Reproduce this listing from its first line through the line with "intros Hm. destruct", inclusive, leaving out all that follows.
———
Lemma step_mirrored h e a b x : mirrored h a b -> step e (a, b) = Some x ->
  exists h1, mirrored h1 x.2.1 x.2.2 /\ forall es os h', agreed h1 es os h' -> agreed h (e :: es) (x.1 :: os) h'.
Proof.
  intros Hm. destruct e as [m ps|m ps|m ps|m rc now p max_len]; cbn [step].
  - pose proof (SetOffer_mirrored h m ps a b Hm) as [Hr Hm'].
    destruct (SetOffer ps (source_of m) a) as [ra a'], (SetOffer ps (source_of (negb m)) b) as [rb b']. cbn in *.
    intros [= <-]. subst rb. exists h. split; [done|]. by constructor.
  - destruct (DoSetAnswer_mirrored h m ps false a b Hm) as (r & a' & b' & Ea & Eb & Hm').
    unfold SetProvisionalAnswer. rewrite Ea, Eb. intros [= <-]. exists h. split; [done|]. by constructor.
  - destruct (DoSetAnswer_mirrored h m ps true a b Hm) as (r & a' & b' & Ea & Eb & Hm').
    unfold SetAnswer. rewrite Ea, Eb. intros [= <-]. exists h. split; [done|]. by constructor.
  - intros E. exists (noted m rc p x.1 h). destruct m.
    + destruct (send_packet_mirrored h _ _ _ _ _ _ _ Hm E) as [Hd Hm']. split; [done|]. by constructor.
    + apply mirrored_sym in Hm. destruct (send_packet rc now p max_len b a) as [[o [b' a']]|] eqn:Ey; [|done]. injection E as <-.
      destruct (send_packet_mirrored _ _ _ _ _ _ _ _ Hm Ey) as [Hd Hm']. cbn in Hd. split; [|by constructor].
      apply mirrored_sym in Hm'. destruct h. by destruct o as [|[] ? ?].
Qed.

Lemma run_agreed es : forall h a b x, mirrored h a b -> run es (a, b) = Some x ->
  exists h', agreed h es x.1 h' /\ mirrored h' x.2.1 x.2.2.
Proof.
  induction es as [|e es IH]; intros h a b x Hm; cbn [run]; [intros [= <-]; exists h; by split; [constructor|]|].
  destruct (step e (a, b)) as [[o [a1 b1]]|] eqn:E; [|done].
  destruct (step_mirrored h e a b _ Hm E) as (h1 & Hm1 & Hag). cbn in Hm1, Hag.
  destruct (run es (a1, b1)) as [[os ends]|] eqn:Er; [|done]. intros [= <-].
  destruct (IH _ _ _ _ Hm1 Er) as (h' & Hos & Hm2). exists h'. split; [|done]. by apply Hag.
Qed.

(** ** The SDES handshake *)

Definition keyed (type : ssrc_type) (cs k : bytes) (s : option SrtpSession) : Prop :=
  exists s' h, s = Some s' /\ session_ s' = Some h /\ policy_for type cs k = Some (policy_of h).

Lemma ParseKeyParams_b64 k n : bytes_ok k -> length k = n -> ParseKeyParams (MediaSession.kInline ++ Base64.b64 k) n = Some (Some k).
Proof.
  intros Hok Hl. unfold ParseKeyParams. rewrite take_app_length', drop_app_length' by done. cbn [negb bool_decide].
  rewrite bool_decide_eq_true_2 by done. cbn [negb]. rewrite Base64.DecodeFromArray_b64 by done. cbn [andb].
  by rewrite Hl, Nat.eqb_refl.
Qed.

Lemma key_both_ok cs ks kr f : policy_for ssrc_any_outbound cs ks <> None -> length ks = SRTP_MASTER_KEY_LEN ->
  length kr = SRTP_MASTER_KEY_LEN ->
  exists f', key_both cs ks kr (CreateSrtpSessions f) = Some (true, f') /\
    keyed ssrc_any_outbound cs ks (send_session_ f') /\ keyed ssrc_any_inbound cs kr (recv_session_ f').
Proof.
  intros Hp Hs Hr. destruct (CreateSrtpSessions_fresh f) as (s & Es & Er & Hf).
  unfold key_both, set_send, set_recv, SetSend, SetRecv. rewrite Es.
  destruct (SetKey_cases ssrc_any_outbound cs ks s Hf) as [[_ Hn]|(p & h & Ep & _ & _ & Ph & ->)]; [by destruct Hn|].
  cbn [negb recv_session_ set_sessions]. rewrite Er.
  destruct (SetKey_cases ssrc_any_inbound cs kr s Hf) as [[_ Hn]|(p' & h' & Ep' & _ & _ & Ph' & ->)].
  { exfalso. destruct Hn as [Hn|]; [|done]. rewrite policy_for_in in Hn.
    destruct (policy_for ssrc_any_outbound cs kr) eqn:E; [done|]. by apply (policy_for_None _ _ _ ks) in E. }
  eexists. split; [reflexivity|]. cbn. split; do 2 eexists; (split; [done|]); (split; [done|]); by rewrite ?Ph, ?Ph'.
Qed.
———
Answer box:
Lemma step_mirrored h e a b x : mirrored h a b -> step e (a, b) = Some x ->
  exists h1, mirrored h1 x.2.1 x.2.2 /\ forall es os h', agreed h1 es os h' -> agreed h (e :: es) (x.1 :: os) h'.
Proof.
  intros Hm. destruct e as [m ps|m ps|m ps|m rc now p max_len]; cbn [step].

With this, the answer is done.